* Work item:
Find the line containing "None => send_onward" in the records below. Copy exactly that line and each one after it, ending at the line containing "payload_len ← data_packet_payload_len msg;", and nothing more.

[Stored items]
=-=-=

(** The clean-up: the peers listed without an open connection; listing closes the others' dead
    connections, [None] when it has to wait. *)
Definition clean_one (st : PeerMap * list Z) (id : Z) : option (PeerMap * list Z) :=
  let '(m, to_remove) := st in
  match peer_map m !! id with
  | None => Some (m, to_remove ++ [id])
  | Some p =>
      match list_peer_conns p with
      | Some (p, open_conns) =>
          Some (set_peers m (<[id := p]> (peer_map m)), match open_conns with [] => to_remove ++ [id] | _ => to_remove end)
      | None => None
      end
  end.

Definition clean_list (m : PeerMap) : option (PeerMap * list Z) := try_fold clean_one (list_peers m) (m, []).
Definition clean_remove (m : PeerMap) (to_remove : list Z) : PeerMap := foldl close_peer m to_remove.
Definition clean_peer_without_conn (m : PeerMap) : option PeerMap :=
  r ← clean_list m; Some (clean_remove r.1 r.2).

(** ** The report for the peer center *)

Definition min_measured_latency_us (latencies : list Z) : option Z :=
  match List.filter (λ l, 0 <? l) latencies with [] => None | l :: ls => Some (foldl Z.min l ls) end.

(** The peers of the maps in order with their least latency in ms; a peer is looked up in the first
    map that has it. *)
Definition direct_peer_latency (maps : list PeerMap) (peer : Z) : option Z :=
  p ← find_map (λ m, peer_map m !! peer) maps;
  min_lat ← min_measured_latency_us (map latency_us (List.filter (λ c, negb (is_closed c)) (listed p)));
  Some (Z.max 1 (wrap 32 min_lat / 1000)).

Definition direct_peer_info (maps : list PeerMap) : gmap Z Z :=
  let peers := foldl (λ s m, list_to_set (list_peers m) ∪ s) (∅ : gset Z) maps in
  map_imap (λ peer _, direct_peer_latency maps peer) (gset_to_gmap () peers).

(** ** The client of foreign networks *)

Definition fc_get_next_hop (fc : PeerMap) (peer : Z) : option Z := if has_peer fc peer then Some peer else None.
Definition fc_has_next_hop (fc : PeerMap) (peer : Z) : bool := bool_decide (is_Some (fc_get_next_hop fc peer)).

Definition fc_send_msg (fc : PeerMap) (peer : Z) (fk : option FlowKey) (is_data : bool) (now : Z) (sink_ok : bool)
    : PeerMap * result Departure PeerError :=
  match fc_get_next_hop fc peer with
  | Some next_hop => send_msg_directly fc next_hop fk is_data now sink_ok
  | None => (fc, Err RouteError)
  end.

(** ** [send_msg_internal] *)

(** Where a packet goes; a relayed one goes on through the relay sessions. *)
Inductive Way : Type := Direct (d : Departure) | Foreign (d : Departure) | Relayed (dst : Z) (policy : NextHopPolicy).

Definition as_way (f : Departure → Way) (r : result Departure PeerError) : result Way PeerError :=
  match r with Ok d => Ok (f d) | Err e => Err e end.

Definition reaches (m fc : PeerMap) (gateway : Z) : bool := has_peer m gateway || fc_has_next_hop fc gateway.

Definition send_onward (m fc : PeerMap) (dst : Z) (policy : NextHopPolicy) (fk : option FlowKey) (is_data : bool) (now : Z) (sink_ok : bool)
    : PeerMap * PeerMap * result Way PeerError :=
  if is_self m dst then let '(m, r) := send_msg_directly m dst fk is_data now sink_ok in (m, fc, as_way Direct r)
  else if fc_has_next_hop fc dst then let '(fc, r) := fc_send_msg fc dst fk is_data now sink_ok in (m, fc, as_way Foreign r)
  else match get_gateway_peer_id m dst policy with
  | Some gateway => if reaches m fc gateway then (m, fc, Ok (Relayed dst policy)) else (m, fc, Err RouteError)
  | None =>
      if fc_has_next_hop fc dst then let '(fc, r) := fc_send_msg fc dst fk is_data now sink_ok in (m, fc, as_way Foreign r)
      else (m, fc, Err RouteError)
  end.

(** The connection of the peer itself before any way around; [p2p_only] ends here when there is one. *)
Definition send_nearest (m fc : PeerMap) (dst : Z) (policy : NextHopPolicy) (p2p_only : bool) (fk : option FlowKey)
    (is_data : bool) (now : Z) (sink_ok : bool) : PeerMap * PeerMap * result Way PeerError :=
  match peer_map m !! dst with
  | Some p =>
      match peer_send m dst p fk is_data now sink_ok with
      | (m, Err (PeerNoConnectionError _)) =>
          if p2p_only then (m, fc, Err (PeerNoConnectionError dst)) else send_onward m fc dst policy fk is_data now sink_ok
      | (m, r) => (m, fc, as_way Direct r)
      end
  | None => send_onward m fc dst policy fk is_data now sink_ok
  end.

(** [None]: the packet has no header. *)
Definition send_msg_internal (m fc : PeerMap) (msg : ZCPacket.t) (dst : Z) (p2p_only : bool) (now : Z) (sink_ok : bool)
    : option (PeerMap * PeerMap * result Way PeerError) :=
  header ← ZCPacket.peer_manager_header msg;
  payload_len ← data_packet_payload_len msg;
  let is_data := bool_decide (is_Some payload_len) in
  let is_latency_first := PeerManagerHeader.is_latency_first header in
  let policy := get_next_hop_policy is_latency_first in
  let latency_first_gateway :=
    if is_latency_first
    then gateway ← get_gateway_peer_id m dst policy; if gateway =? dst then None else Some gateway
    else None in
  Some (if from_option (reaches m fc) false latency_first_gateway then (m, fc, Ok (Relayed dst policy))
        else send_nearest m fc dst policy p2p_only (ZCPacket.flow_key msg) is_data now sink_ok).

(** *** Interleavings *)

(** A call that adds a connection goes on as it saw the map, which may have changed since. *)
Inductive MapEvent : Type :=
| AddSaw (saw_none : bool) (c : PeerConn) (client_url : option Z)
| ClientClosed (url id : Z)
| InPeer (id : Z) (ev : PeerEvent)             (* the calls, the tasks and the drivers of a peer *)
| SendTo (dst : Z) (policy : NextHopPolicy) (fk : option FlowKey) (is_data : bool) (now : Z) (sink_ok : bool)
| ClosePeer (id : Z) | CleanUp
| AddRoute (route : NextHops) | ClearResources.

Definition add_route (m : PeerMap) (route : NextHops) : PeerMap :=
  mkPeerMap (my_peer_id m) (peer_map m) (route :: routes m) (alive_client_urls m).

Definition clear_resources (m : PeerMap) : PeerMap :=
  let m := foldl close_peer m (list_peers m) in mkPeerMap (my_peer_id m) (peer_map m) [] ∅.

=-=-=

* Your solution:
  | None => send_onward m fc dst policy fk is_data now sink_ok
  end.

(** [None]: the packet has no header. *)
Definition send_msg_internal (m fc : PeerMap) (msg : ZCPacket.t) (dst : Z) (p2p_only : bool) (now : Z) (sink_ok : bool)
    : option (PeerMap * PeerMap * result Way PeerError) :=
  header ← ZCPacket.peer_manager_header msg;
  payload_len ← data_packet_payload_len msg;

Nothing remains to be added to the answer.